▶ _REQUIREMENT_: Go over the listing below line by line, and return each one holding the string "shell".

---- EXERCISE MATERIALS

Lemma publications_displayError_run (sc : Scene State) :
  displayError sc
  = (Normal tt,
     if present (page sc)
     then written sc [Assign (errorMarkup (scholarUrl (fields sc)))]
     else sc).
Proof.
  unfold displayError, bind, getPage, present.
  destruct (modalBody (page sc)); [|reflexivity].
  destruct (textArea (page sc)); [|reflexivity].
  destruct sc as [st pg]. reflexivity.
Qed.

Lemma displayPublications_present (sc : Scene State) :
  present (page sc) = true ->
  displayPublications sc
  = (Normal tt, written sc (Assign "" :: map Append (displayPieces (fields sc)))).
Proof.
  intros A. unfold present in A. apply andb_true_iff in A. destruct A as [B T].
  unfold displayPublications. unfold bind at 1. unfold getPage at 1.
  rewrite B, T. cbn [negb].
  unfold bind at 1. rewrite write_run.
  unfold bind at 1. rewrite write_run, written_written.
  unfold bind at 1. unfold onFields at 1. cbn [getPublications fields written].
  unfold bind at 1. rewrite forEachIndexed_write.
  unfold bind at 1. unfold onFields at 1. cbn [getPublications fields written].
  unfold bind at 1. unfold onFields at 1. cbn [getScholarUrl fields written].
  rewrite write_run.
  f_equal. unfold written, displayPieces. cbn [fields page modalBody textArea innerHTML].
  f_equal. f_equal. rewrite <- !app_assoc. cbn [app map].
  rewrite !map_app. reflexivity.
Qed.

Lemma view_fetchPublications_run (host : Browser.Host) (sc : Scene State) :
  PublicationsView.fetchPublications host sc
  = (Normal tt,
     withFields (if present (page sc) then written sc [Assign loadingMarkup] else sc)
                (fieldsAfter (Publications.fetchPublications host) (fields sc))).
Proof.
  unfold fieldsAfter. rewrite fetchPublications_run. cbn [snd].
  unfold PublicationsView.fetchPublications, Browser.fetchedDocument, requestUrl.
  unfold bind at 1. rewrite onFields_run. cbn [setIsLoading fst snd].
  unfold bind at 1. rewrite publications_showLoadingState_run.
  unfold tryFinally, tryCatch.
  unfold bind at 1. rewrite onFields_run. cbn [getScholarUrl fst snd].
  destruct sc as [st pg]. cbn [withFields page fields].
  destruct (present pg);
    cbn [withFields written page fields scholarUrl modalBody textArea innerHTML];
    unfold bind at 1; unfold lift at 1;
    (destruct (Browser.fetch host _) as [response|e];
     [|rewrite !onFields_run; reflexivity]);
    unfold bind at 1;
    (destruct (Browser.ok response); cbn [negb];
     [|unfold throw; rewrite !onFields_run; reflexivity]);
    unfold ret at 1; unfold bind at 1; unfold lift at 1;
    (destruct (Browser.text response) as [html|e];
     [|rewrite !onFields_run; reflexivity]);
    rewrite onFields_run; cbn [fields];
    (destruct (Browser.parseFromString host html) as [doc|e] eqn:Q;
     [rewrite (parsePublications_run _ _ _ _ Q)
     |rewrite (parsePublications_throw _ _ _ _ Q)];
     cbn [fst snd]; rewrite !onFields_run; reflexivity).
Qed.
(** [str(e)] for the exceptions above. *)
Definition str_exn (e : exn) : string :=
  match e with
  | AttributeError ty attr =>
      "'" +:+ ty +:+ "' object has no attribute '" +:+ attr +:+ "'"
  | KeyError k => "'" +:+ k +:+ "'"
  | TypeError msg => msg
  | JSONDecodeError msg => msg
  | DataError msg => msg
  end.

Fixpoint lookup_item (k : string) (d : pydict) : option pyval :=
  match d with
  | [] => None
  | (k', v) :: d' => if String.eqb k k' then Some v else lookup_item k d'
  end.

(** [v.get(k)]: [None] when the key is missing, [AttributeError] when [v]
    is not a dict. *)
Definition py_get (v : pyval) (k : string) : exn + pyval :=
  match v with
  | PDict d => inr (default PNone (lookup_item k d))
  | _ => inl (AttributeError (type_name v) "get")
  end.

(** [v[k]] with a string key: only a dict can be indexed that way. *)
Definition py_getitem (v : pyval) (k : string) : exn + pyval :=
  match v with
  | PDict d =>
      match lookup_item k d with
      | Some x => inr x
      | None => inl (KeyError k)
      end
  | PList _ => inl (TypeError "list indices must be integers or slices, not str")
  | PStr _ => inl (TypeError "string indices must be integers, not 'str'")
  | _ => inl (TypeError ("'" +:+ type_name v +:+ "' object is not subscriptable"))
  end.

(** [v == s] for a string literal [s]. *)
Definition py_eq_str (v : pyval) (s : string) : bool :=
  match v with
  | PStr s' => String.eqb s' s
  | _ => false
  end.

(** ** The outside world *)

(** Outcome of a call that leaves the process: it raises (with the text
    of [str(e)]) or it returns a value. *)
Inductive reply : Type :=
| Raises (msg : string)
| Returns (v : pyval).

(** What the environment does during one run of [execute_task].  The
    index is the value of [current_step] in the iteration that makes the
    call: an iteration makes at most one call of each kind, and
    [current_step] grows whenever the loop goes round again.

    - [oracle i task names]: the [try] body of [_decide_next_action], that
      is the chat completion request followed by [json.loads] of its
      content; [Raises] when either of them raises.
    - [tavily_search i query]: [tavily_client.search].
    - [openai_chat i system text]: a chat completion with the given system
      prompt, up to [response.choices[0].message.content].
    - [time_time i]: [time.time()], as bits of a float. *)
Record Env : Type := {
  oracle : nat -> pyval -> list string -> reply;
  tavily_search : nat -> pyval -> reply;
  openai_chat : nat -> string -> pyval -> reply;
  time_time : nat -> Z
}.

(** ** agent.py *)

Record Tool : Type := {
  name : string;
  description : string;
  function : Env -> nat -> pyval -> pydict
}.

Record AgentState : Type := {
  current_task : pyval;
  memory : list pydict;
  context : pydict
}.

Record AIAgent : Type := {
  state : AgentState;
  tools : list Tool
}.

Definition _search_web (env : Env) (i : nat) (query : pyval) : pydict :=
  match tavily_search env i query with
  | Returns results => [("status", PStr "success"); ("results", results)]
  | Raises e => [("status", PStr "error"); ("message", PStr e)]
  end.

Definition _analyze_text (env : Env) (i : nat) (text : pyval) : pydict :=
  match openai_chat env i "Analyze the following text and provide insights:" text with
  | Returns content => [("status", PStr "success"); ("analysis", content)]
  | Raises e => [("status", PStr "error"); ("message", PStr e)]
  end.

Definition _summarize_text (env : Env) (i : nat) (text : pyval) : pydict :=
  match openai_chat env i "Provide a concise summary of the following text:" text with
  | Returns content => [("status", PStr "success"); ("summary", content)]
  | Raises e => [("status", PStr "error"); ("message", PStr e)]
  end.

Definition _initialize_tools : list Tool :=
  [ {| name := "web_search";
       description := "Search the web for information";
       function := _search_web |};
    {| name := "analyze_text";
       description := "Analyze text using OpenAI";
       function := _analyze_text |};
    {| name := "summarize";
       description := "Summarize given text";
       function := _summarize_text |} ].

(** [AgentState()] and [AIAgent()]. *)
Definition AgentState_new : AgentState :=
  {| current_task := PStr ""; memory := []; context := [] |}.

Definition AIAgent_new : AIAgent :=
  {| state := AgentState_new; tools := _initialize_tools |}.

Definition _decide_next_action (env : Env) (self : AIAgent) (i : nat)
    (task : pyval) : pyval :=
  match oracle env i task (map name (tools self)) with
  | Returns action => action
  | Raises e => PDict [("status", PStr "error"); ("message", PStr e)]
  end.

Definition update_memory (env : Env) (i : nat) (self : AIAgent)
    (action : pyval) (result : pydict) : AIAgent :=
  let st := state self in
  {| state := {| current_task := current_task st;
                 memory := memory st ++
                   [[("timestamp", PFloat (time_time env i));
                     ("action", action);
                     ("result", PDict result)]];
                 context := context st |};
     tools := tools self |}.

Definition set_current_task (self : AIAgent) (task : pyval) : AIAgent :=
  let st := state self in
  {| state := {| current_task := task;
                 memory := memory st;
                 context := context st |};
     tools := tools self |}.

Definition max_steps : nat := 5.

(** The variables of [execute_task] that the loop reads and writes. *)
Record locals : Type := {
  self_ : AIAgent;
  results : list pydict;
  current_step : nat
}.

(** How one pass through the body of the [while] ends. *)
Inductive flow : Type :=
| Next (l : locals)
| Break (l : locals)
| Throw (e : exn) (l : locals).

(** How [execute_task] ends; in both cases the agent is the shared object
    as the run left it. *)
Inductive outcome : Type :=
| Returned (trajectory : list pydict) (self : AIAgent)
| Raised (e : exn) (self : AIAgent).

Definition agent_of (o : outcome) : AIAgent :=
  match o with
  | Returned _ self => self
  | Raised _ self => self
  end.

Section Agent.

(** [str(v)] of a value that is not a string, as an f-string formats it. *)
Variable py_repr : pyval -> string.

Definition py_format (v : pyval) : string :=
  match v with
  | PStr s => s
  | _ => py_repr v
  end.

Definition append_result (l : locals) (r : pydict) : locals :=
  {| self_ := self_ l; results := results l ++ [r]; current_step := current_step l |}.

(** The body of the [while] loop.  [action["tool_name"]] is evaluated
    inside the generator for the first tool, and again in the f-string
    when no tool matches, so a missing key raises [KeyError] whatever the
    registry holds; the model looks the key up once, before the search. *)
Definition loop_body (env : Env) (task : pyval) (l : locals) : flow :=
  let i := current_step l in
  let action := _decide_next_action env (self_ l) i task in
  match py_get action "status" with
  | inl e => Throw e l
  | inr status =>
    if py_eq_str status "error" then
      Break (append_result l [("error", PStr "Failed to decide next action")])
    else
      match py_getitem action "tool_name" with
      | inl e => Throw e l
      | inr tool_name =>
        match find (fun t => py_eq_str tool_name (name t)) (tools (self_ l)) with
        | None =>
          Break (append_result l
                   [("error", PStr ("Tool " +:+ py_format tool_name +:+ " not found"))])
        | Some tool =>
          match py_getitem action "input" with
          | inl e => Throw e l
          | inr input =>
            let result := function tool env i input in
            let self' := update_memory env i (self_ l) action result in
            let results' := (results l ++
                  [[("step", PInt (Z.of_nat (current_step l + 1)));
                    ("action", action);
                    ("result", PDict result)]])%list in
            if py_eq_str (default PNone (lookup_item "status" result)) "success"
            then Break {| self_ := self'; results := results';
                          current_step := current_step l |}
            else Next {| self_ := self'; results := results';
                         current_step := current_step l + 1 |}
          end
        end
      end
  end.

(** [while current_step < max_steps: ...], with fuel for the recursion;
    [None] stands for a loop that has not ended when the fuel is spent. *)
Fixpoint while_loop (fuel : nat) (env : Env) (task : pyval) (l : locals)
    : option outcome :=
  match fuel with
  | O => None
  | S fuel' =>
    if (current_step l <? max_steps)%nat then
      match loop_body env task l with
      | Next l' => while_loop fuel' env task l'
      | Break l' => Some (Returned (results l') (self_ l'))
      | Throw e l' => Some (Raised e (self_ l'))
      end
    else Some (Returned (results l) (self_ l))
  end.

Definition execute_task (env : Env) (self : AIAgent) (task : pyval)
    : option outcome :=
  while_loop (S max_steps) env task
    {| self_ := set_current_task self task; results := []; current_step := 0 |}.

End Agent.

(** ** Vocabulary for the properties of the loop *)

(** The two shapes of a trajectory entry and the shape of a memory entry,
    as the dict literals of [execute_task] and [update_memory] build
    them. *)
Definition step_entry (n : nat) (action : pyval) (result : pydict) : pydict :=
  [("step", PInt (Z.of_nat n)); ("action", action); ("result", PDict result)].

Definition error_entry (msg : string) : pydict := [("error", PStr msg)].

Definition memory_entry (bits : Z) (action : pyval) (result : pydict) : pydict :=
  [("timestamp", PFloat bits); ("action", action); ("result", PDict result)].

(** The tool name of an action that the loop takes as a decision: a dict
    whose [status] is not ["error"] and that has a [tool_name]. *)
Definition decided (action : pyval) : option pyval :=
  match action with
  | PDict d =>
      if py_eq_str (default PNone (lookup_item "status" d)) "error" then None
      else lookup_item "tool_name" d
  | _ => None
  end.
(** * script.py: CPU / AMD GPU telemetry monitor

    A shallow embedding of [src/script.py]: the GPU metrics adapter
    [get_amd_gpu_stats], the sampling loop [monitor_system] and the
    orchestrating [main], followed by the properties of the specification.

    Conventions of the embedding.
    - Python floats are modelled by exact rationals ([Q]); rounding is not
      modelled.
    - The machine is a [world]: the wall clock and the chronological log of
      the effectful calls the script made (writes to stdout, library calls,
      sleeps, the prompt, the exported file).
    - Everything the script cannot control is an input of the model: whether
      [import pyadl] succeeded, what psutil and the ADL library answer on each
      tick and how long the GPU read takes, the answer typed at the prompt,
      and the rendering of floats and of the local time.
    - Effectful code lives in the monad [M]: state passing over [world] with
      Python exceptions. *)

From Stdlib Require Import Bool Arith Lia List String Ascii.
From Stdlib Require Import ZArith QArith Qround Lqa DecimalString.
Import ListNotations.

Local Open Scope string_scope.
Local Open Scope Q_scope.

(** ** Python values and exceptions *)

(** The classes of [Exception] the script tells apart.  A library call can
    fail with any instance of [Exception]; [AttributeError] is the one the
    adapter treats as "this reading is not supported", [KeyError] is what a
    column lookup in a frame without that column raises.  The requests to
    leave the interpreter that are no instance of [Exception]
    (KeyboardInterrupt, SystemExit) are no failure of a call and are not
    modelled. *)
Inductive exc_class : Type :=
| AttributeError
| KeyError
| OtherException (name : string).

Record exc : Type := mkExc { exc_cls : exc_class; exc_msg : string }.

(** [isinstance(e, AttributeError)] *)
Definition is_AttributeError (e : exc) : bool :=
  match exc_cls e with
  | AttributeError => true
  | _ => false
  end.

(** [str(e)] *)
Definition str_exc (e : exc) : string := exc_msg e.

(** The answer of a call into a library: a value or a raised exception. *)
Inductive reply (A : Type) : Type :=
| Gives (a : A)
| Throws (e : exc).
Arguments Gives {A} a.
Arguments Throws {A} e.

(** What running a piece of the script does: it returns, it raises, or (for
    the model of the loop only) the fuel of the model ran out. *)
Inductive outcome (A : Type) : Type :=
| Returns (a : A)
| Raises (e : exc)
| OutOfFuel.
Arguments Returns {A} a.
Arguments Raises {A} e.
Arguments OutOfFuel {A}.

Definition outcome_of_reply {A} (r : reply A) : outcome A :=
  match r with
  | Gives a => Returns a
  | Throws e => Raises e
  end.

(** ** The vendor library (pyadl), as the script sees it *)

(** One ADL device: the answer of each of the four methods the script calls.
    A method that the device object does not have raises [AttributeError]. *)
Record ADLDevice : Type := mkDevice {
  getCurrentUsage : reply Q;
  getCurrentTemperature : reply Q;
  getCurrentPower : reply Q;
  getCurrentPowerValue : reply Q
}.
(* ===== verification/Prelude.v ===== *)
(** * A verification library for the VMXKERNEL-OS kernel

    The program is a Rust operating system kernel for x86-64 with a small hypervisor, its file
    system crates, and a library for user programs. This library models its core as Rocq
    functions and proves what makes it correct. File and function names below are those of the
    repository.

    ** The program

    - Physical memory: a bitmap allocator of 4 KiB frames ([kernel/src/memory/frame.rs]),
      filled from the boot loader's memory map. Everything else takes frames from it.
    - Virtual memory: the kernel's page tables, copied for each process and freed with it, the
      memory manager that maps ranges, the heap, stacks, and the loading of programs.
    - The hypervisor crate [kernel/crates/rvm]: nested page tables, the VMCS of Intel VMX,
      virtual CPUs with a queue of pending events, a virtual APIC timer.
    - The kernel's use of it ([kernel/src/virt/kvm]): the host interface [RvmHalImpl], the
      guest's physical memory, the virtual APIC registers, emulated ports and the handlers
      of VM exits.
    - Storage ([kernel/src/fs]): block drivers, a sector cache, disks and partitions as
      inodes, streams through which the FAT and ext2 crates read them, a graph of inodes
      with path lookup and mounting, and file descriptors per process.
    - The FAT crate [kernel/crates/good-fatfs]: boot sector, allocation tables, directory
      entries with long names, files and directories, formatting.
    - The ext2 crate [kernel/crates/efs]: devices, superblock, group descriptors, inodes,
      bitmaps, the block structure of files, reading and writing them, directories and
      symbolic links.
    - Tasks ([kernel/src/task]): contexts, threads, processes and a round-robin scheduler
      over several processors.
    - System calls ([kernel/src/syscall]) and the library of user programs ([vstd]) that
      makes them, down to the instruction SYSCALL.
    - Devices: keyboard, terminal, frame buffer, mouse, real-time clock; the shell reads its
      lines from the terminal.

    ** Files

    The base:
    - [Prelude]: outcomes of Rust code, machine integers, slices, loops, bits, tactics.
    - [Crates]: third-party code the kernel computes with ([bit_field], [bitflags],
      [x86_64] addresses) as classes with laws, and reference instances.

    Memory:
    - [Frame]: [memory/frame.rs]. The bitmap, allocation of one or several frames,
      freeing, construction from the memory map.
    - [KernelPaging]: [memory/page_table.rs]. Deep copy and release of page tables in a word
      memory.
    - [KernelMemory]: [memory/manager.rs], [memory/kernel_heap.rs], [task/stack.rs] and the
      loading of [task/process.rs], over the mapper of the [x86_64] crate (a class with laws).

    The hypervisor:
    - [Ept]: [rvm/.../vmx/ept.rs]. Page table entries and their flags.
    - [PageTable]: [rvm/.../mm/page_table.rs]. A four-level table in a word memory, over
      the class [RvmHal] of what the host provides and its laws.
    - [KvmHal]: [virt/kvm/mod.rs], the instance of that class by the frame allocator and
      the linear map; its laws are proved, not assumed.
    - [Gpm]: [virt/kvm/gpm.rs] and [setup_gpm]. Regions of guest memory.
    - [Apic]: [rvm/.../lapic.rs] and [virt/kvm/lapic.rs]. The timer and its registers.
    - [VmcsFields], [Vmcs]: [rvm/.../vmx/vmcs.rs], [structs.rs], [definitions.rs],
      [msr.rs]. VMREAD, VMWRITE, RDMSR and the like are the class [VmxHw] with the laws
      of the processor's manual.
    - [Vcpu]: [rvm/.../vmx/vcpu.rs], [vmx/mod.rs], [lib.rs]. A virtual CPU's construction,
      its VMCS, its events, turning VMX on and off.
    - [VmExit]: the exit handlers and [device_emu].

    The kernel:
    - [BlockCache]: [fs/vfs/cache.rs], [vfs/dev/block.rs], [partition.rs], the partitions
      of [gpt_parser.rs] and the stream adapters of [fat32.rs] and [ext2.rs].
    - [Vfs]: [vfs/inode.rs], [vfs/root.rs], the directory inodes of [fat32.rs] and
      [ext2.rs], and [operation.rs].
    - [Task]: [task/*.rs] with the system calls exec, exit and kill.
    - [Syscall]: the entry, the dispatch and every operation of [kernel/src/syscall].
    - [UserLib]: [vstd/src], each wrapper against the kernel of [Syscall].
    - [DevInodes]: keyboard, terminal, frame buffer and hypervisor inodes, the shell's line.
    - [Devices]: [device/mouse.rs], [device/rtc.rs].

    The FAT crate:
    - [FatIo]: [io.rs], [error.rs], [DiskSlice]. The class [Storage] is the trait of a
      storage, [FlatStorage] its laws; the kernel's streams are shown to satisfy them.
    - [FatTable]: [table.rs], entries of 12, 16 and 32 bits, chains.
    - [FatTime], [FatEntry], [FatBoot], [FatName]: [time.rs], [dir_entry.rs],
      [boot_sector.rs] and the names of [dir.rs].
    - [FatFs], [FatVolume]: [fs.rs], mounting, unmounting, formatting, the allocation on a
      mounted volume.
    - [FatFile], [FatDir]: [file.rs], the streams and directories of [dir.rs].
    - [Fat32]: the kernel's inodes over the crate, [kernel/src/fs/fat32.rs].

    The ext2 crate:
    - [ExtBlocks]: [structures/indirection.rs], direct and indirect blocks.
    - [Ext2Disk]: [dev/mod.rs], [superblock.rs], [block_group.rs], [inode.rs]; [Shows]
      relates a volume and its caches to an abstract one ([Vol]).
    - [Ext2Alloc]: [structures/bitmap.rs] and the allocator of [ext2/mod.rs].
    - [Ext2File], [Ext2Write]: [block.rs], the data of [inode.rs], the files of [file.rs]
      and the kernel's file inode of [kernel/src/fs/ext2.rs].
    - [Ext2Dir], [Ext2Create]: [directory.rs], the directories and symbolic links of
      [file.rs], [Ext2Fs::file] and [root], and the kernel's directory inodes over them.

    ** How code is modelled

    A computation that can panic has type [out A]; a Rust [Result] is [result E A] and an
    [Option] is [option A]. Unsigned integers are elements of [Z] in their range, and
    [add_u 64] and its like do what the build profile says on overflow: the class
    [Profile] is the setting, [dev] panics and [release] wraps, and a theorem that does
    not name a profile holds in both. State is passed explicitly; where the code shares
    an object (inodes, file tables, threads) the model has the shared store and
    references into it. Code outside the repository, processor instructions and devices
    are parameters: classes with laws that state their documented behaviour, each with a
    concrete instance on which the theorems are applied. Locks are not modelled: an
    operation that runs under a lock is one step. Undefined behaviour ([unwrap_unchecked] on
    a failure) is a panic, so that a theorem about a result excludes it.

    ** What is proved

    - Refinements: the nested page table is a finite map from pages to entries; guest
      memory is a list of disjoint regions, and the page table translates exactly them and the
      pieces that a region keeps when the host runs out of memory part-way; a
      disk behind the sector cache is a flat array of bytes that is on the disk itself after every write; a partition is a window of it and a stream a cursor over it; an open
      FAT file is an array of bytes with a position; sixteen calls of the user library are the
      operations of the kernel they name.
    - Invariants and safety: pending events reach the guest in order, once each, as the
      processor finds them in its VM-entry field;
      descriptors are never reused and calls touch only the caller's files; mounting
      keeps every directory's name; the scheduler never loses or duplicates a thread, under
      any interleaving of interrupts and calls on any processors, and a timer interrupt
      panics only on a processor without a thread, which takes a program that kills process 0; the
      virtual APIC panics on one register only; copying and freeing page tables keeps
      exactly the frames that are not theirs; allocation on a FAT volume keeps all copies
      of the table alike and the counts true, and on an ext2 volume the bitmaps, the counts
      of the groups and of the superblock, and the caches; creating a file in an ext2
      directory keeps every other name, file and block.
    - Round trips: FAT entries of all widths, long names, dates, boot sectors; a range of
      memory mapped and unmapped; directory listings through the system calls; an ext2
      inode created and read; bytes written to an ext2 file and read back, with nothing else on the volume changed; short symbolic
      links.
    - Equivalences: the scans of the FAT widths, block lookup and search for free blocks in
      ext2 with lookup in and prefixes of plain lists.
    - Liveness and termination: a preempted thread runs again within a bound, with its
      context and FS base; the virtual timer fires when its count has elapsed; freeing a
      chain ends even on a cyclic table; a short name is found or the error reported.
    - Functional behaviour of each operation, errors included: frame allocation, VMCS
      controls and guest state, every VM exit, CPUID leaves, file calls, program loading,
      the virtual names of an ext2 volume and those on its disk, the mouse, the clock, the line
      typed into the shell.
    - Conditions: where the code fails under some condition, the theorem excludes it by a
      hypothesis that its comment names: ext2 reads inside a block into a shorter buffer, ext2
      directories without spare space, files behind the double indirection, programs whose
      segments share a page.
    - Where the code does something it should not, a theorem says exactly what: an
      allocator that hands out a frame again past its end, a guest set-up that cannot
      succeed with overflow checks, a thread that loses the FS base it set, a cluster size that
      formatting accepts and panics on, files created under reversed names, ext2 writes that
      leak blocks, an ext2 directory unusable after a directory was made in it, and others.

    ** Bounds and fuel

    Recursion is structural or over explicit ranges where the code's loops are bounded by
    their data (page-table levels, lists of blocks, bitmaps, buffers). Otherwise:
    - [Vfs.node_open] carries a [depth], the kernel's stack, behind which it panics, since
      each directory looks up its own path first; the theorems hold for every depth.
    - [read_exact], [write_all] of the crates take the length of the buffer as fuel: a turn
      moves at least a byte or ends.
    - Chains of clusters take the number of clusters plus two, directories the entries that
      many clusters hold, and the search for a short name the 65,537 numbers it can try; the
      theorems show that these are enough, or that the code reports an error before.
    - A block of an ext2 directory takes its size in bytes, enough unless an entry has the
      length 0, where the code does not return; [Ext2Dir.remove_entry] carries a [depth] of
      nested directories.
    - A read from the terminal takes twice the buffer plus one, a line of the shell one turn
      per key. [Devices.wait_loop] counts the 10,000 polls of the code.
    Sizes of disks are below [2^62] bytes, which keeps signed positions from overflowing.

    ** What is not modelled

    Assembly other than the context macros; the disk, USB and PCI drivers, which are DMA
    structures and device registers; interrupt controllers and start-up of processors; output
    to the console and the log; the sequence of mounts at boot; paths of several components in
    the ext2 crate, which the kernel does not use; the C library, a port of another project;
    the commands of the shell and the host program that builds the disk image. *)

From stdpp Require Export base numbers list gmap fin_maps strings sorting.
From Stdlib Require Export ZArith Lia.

--------

▶ _RESPONSE_:
    - Devices: keyboard, terminal, frame buffer, mouse, real-time clock; the shell reads its
    - [DevInodes]: keyboard, terminal, frame buffer and hypervisor inodes, the shell's line.
      typed into the shell.
    - A read from the terminal takes twice the buffer plus one, a line of the shell one turn
    the commands of the shell and the host program that builds the disk image. *)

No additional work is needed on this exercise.